Gabe looked out at the cars again. He had a dim memory of seeing eyes like that on a camping trip in Maine. The flat, silvery gleam of something watching him from the woods beside one of the campground’s wide dirt trails. The hoarse chuff of an animal’s breath. He’d almost peed himself. Had nightmares for weeks. He swallowed, the night suddenly colder than it had been. “What about it?”
“I saw that, the eyes, over by the fence. A lot of them. I think it was dogs or something. Coyotes? Are there coyotes here?”

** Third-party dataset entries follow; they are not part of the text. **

(* ===== verification/FsHandles.v ===== *)
(** * Open files of the RAM file system by path

    A descriptor as a handle on a path: what reading, writing, opening and
    closing through it do to the tree as [view] shows it.  The console and the
    shell use these lemmas for their file commands. *)

From S2P Require Import Prelude CText RamFs RamFsSpec.

(** ** Descriptors as handles on a path *)

Definition handle (s : ramfs) (fd : Z) (p : text) (off flags : Z) : Prop :=
  ∃ j k i, get_fd s fd = Some (j, {| fd_used := true; fd_inode := Some k; fd_offset := off; fd_flags := flags |}) ∧
    live_inode s k i ∧ in_name i = p.

Lemma handle_contents s k i p data :
  fs_ok s → live_inode s k i → in_name i = p → view s p = Some (File data) → contents_of i = data.
Proof.
  intros Hok Hi Hn Hv. assert (view s p = Some (node_of i)) as E by (apply view_Some; [done|]; by exists k, i).
  rewrite Hv in E. unfold node_of in E. destruct (in_is_directory i); [done|]. by injection E.
Qed.

Lemma fd_read_frame s fd b n : let s' := (read s fd b n).2 in m_inodes s' = m_inodes s ∧ ∀ fd', fd' ≠ fd → get_fd s' fd' = get_fd s fd'.
Proof.
  cbv zeta. unfold read. destruct b; [done|]. destruct (get_fd s fd) as [[j d]|] eqn:Hg; [|done]. destruct (fd_inode d); [|done].
  destruct (_ =? 0); [done|]. destruct (_ <=? _); [done|]. cbn [snd]. split; [done|]. intros fd' Hne.
  apply get_fd_Some in Hg as (_ & _ & ->). by apply get_fd_other.
Qed.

“What would they eat?” asked Gabe, and now the hair on the back of his neck was on end, and was that a smear of deeper darkness in among the cars? A shadow moving in the shadows. He swallowed. Calm down, he told himself. You’re freaking over nothing. “There’s nothing out here.”
“What else could it be?”
He looked back to the fire. Pastor Eddie was deep in conversation with Enoch, and some of the other counselors were getting their campers back into their groups, getting ready to head for the cabins. The five strange campers, the ones he hadn’t seen before tonight, stared at the rest of them, oddly expressionless. “Fuck should I know?” he hissed, tossing the rest of his hot dog into the fire and standing up abruptly. The blood rushed to his head and for a second he thought he might keel over, the firepit yawning huge and distorted, flames licking at the soles of his sneakers. Then it passed. Corey was coming toward them, clapping his hands together.
“All right, Cabin Six!” he called. “Form up on me!”
VI LIGHTS OUT
ONE WEEK LATER
Malcolm didn’t remember the day his brother had died. He’d been four years old when Ian, just barely sixteen, drew his last breath in a shitty apartment on the outskirts of Riverside. He’d been staying with friends—Malcolm later pieced together from gossip and eavesdropping that Ian had run away from their parents’ home a few weeks earlier—and one night he’d gone into the bathroom in their little apartment, locked the door, and opened up his wrists with a razor. There hadn’t been a note. Malcolm had a vague memory of wandering among headstones while his mother screamed and screamed and screamed, her voice getting hoarser with each awful shriek until the only sound left was a raw, guttural sucking, like a pig rooting through mud.
Ghuh-ghuh-ghuh.
Sometimes he wondered what they’d been like, his parents, before Ian died. His aunt Charlotte always said his mother, Gloria, had been wild as a girl, though she hadn’t deigned to expand on what exactly that meant. As for his father, everyone liked Don LeFay. He was handsome and charming and knew how to make people comfortable, and how to make himself scarce when things got ugly. Why do you always leave when she gets going? Malcolm had asked the older man once, not long after his ninth birthday. It’s just me and Mary with her when you’re gone, and she gets so mad. She made Mary put her hand in the door and—
Little man, Don had said, cuffing him playfully on the shoulder. Sometimes you just need to get away. He slipped off the side of the bed and brought his fists up, jabbing and feinting. Float like a butterfly, sting like a bee.
What’s that mean?
Means you can’t get into trouble if trouble can’t find you.
Except Don never stung, and whenever Malcolm tried to do what he did, to put a smile on people’s faces, to disarm them and endear himself, create an easy little bond in the space of a few words, a handful of expressions, it just got everyone pissed. That, he figured, was why Betty and her little gang were beating on him now. He’d never worked out how to do the floating part.